Estimates vary as to how many 2e children there are, with estimates landing between 3 per cent and 9 per cent of the population. That would mean upward of 35,000 in Victoria alone, and John said SVP was attracted to helping Kids Like Us create Tombolo as a way of preparing 2e children to be successful in the wider world.

“At SVP, our focus is ensuring inclusion in society, or the opportunity to be included,” John said, “and we particularly focus on adolescence and ensuring their journey is a journey to inclusion in society, not exclusion.

“This fitted really well with that because the idea of Tombolo is that this is an intervention which allows students to come out of the mainstream, develop the skills they need to re-enter the mainstream, and then thrive. This isn’t a school for twice exceptional students forever. It’s a school to enable them to gain the skills they need to be, in the long haul, citizens. Because twice exceptional people often, when they’re younger, have various behavioural characteristics, they are often not being allowed to fit in because they’re not understood. That’s a slippery slide because it ends up with those people with wasted lives, and if you go to the 2e nuance, not only is it an ordinary wasted life, it’s a person with a talent with a wasted life and that’s a loss to all of us.”

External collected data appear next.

(* ===== verification/KeyHelper.v ===== *)
(** [key_helper.c]: generation of identity keys, registration ids, pre-keys and
    sender keys from the random source.

    Random integers are read as the platforms of the module store them, the
    least significant byte first. *)

From S2P Require Import Prelude Buffers Crypto Hkdf Curve Ratchet LocalStorage SessionPreKey.

Definition INT32_MAX : Z := 2 ^ 31 - 1.

Section helper.
Context `{CP : CryptoProvider} `{CV : Curve25519}.

Definition signal_protocol_key_helper_generate_identity_key_pair : M rng ratchet_identity_key_pair :=
  do ec_pair <- curve_generate_key_pair;
  lift (ratchet_identity_key_pair_create (ec_key_pair_get_public ec_pair)
          (ec_key_pair_get_private ec_pair)).

Definition signal_protocol_key_helper_generate_registration_id (extended_range : Z) : M rng Z :=
  do range <- (if extended_range =? 0 then ret 16380
               else if extended_range =? 1 then ret (INT32_MAX - 1)
               else fail SG_ERR_INVAL);
  do data <- random_func 4;
  ret (u32 (le_val data mod range + 1)).

(** The remainder by a null bound is undefined; C's remainder has the sign of
    the dividend. *)
Definition signal_protocol_key_helper_get_random_sequence (max : Z) : M rng Z :=
  do data <- random_func 4;
  if max =? 0 then stuck
  else ret (Z.rem (Z.land (i32 (le_val data)) (2 ^ 31 - 1)) max).

(** The id of the [i]-th generated pre-key, in 32-bit arithmetic. *)
Definition generated_pre_key_id (start i : Z) : Z :=
  u32 (u32 (start - 1) + i) mod (PRE_KEY_MEDIUM_MAX_VALUE - 1) + 1.

(** The loop from [i] on, for [n] more keys. *)
Fixpoint generate_pre_keys_loop (start i : Z) (n : nat) : M rng (list session_pre_key) :=
  match n with
  | O => ret []
  | S n' =>
      do ec_pair <- curve_generate_key_pair;
      do pre_key <- lift (session_pre_key_create (generated_pre_key_id start i) (Some ec_pair));
      do rest <- generate_pre_keys_loop start (i + 1) n';
      ret (pre_key :: rest)
  end.

Definition signal_protocol_key_helper_generate_pre_keys (start : Z) (count : nat)
    : M rng (list session_pre_key) := generate_pre_keys_loop start 0 count.

Definition signal_protocol_key_helper_generate_signed_pre_key
    (identity_key_pair : ratchet_identity_key_pair) (signed_pre_key_id timestamp : Z)
    : M rng session_signed_pre_key :=
  do ec_pair <- curve_generate_key_pair;
  do public_buf <- lift (ec_public_key_serialize (Some (ec_key_pair_get_public ec_pair)));
  do signature_buf <- curve_calculate_signature (id_private identity_key_pair) public_buf;
  lift (session_signed_pre_key_create signed_pre_key_id timestamp (Some ec_pair) (Some signature_buf)).

Definition signal_protocol_key_helper_generate_sender_signing_key : M rng ec_key_pair :=
  curve_generate_key_pair.

Definition signal_protocol_key_helper_generate_sender_key : M rng bytes := random_func 32.

Definition signal_protocol_key_helper_generate_sender_key_id : M rng Z :=
  do value <- signal_protocol_key_helper_get_random_sequence INT32_MAX;
  ret (u32 value).

End helper.

(* ------------------------------------------------------------------ *)
(** ** Ranges *)

Lemma generated_pre_key_id_range start i :
  1 <= generated_pre_key_id start i < PRE_KEY_MEDIUM_MAX_VALUE.
Proof.
  unfold generated_pre_key_id, PRE_KEY_MEDIUM_MAX_VALUE.
  pose proof (Z.mod_pos_bound (u32 (u32 (start - 1) + i)) (16777215 - 1) ltac:(lia)). lia.
Qed.

(** Without wrap-around of the 32-bit sum the ids count up from the start, modulo
    0xFFFFFE. *)
Lemma generated_pre_key_id_step start i :
  1 <= start -> 0 <= i -> start - 1 + i < 2 ^ 32 ->
  generated_pre_key_id start i = (start - 1 + i) mod (PRE_KEY_MEDIUM_MAX_VALUE - 1) + 1.
Proof.
  unfold generated_pre_key_id. intros Hs Hi Hlt.
  rewrite (u32_id (start - 1)) by (unfold is_u32; lia).
  by rewrite u32_id by (unfold is_u32; lia).
Qed.

Lemma generated_pre_key_id_inj start i j :
  1 <= start -> 0 <= i < PRE_KEY_MEDIUM_MAX_VALUE - 1 -> 0 <= j < PRE_KEY_MEDIUM_MAX_VALUE - 1 ->
  start - 1 + i < 2 ^ 32 -> start - 1 + j < 2 ^ 32 ->
  generated_pre_key_id start i = generated_pre_key_id start j -> i = j.
Proof.
  intros Hs Hi Hj Hi' Hj'. rewrite !generated_pre_key_id_step by lia.
  unfold PRE_KEY_MEDIUM_MAX_VALUE in *. intros E.
  pose proof (Z.div_mod (start - 1 + i) (16777215 - 1) ltac:(lia)) as H1.
  pose proof (Z.div_mod (start - 1 + j) (16777215 - 1) ltac:(lia)) as H2. nia.
Qed.

Section ranges.
Context `{CP : CryptoProvider} {CL : CryptoProviderLaws CP}.
Context `{CV : Curve25519} {CVL : Curve25519Laws CV}.

Lemma generate_pre_keys_loop_ok start n : forall i g l g',
  generate_pre_keys_loop start i n g = (Ok l, g') ->
  map pk_id l = map (fun k => generated_pre_key_id start (i + Z.of_nat k)) (seq 0 n) /\
  Forall (fun k => valid_pair (pk_key_pair k)) l.
Proof.
  induction n as [|n IH]; intros i g l g'; cbn [generate_pre_keys_loop].
  - intros [= <- <-]. done.
  - intros (p & g1 & Hp & (k & g2 & [Hk ->]%lift_ok & (l' & g3 & Hl & Hr)%bind_ok)%bind_ok)%bind_ok.
    injection Hr as <- <-. injection Hk as <-.
    destruct (IH _ _ _ _ Hl) as [IH1 IH2]. destruct (curve_generate_key_pair_valid _ _ _ Hp) as [Hv _].
    split; [|by constructor]. simpl. rewrite Z.add_0_r, IH1. f_equal.
    rewrite <- seq_shift, map_map. apply map_ext. intros j. f_equal. lia.
Qed.

Lemma registration_id_range e g id g' :
  signal_protocol_key_helper_generate_registration_id e g = (Ok id, g') ->
  e = 0 /\ 1 <= id <= 16380 \/ e = 1 /\ 1 <= id <= INT32_MAX - 1.
Proof.
  unfold signal_protocol_key_helper_generate_registration_id, INT32_MAX.
  destruct (Z.eqb_spec e 0) as [->|]; [|destruct (Z.eqb_spec e 1) as [->|]; [|done]];
    intros (r & g1 & [= <- <-] & (d & g2 & _ & Hr)%bind_ok)%bind_ok; injection Hr as <- <-.
  - left. pose proof (Z.mod_pos_bound (le_val d) 16380 ltac:(lia)).
    rewrite u32_id by (unfold is_u32; lia). lia.
  - right. pose proof (Z.mod_pos_bound (le_val d) (2 ^ 31 - 1 - 1) ltac:(lia)).
    rewrite u32_id by (unfold is_u32; lia). lia.
Qed.

Lemma land_int32 z : 0 <= Z.land z (2 ^ 31 - 1) < 2 ^ 31.
Proof.
  change (2 ^ 31 - 1) with (Z.ones 31). rewrite Z.land_ones by lia. apply Z.mod_pos_bound. lia.
Qed.

Lemma random_sequence_range max g v g' :
  signal_protocol_key_helper_get_random_sequence max g = (Ok v, g') -> 0 < max -> 0 <= v < max.
Proof.
  unfold signal_protocol_key_helper_get_random_sequence. intros (d & g1 & _ & H)%bind_ok Hm.
  rewrite (proj2 (Z.eqb_neq max 0)) in H by lia. injection H as <- <-.
  pose proof (land_int32 (i32 (le_val d))). apply Z.rem_bound_pos; lia.
Qed.

Lemma sender_key_id_range g id g' :
  signal_protocol_key_helper_generate_sender_key_id g = (Ok id, g') -> 0 <= id < INT32_MAX.
Proof.
  unfold signal_protocol_key_helper_generate_sender_key_id.
  intros (v & g1 & Hv%random_sequence_range & H)%bind_ok; [|unfold INT32_MAX; lia].
  injection H as <- <-. unfold INT32_MAX in *. rewrite u32_id by (unfold is_u32; lia). done.
Qed.

(** A generated signed pre-key carries a signature of its public key that
    verifies under the identity key. *)
Lemma signed_pre_key_verifies {CSL : Curve25519SignatureLaws CV} i id t g k g' :
  signing_pair (mk_pair (id_public i) (id_private i)) ->
  signal_protocol_key_helper_generate_signed_pre_key i id t g = (Ok k, g') ->
  spk_id k = id /\ spk_timestamp k = t /\ valid_pair (spk_key_pair k) /\
  length (spk_signature k) = CURVE_SIGNATURE_LEN /\
  exists data, ec_public_key_serialize (Some (public_key (spk_key_pair k))) = Ok data /\
    curve_verify_signature (id_public i) data (spk_signature k) = Ok true.
Proof.
  intros Hi. unfold signal_protocol_key_helper_generate_signed_pre_key.
  intros (p & g1 & Hp & (d & g2 & [Hd ->]%lift_ok & (s & g3 & Hs & [Hk ->]%lift_ok)%bind_ok)%bind_ok)%bind_ok.
  destruct (curve_generate_key_pair_valid _ _ _ Hp) as [Hv _].
  destruct (signature_verifies _ _ _ _ _ Hi Hs) as [Hl Hver].
  unfold session_signed_pre_key_create in Hk. cbn [deref rbind] in Hk. rewrite Hl in Hk.
  simpl in Hk. injection Hk as <-. split_and!; [done..|]. exists d. done.
Qed.

End ranges.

Parent Rosetta Scicluna tells of her dyslexic son’s struggle at school with teachers who could not or would not provide the necessary individual support for his needs, and the difficulty of connecting with other kids. “Kids Like Us changed everything for us,” she said. “It enabled a little boy who was lost and misunderstood to be a part of a community who ‘got’ him. His confidence has gone from zero to 100 per cent and he feels that he has a ‘safe place’ to learn.”

The Tombolo Academy allows its students to have the individually tailored support each child requires to best enable their exceptional abilities to soar while also learning how to manage their disability to successfully navigate the world.

Catherine says it’s in all of our interests to help these children rise. “One of the things on my bucket list is that one day someone is going to calculate what the economic costs are of these people, these children not being supported,” she said, “because on one hand they can be a massive drain on society. But on the other hand, they can save the planet and will be a massive resource to our society in a time when we absolutely need it.”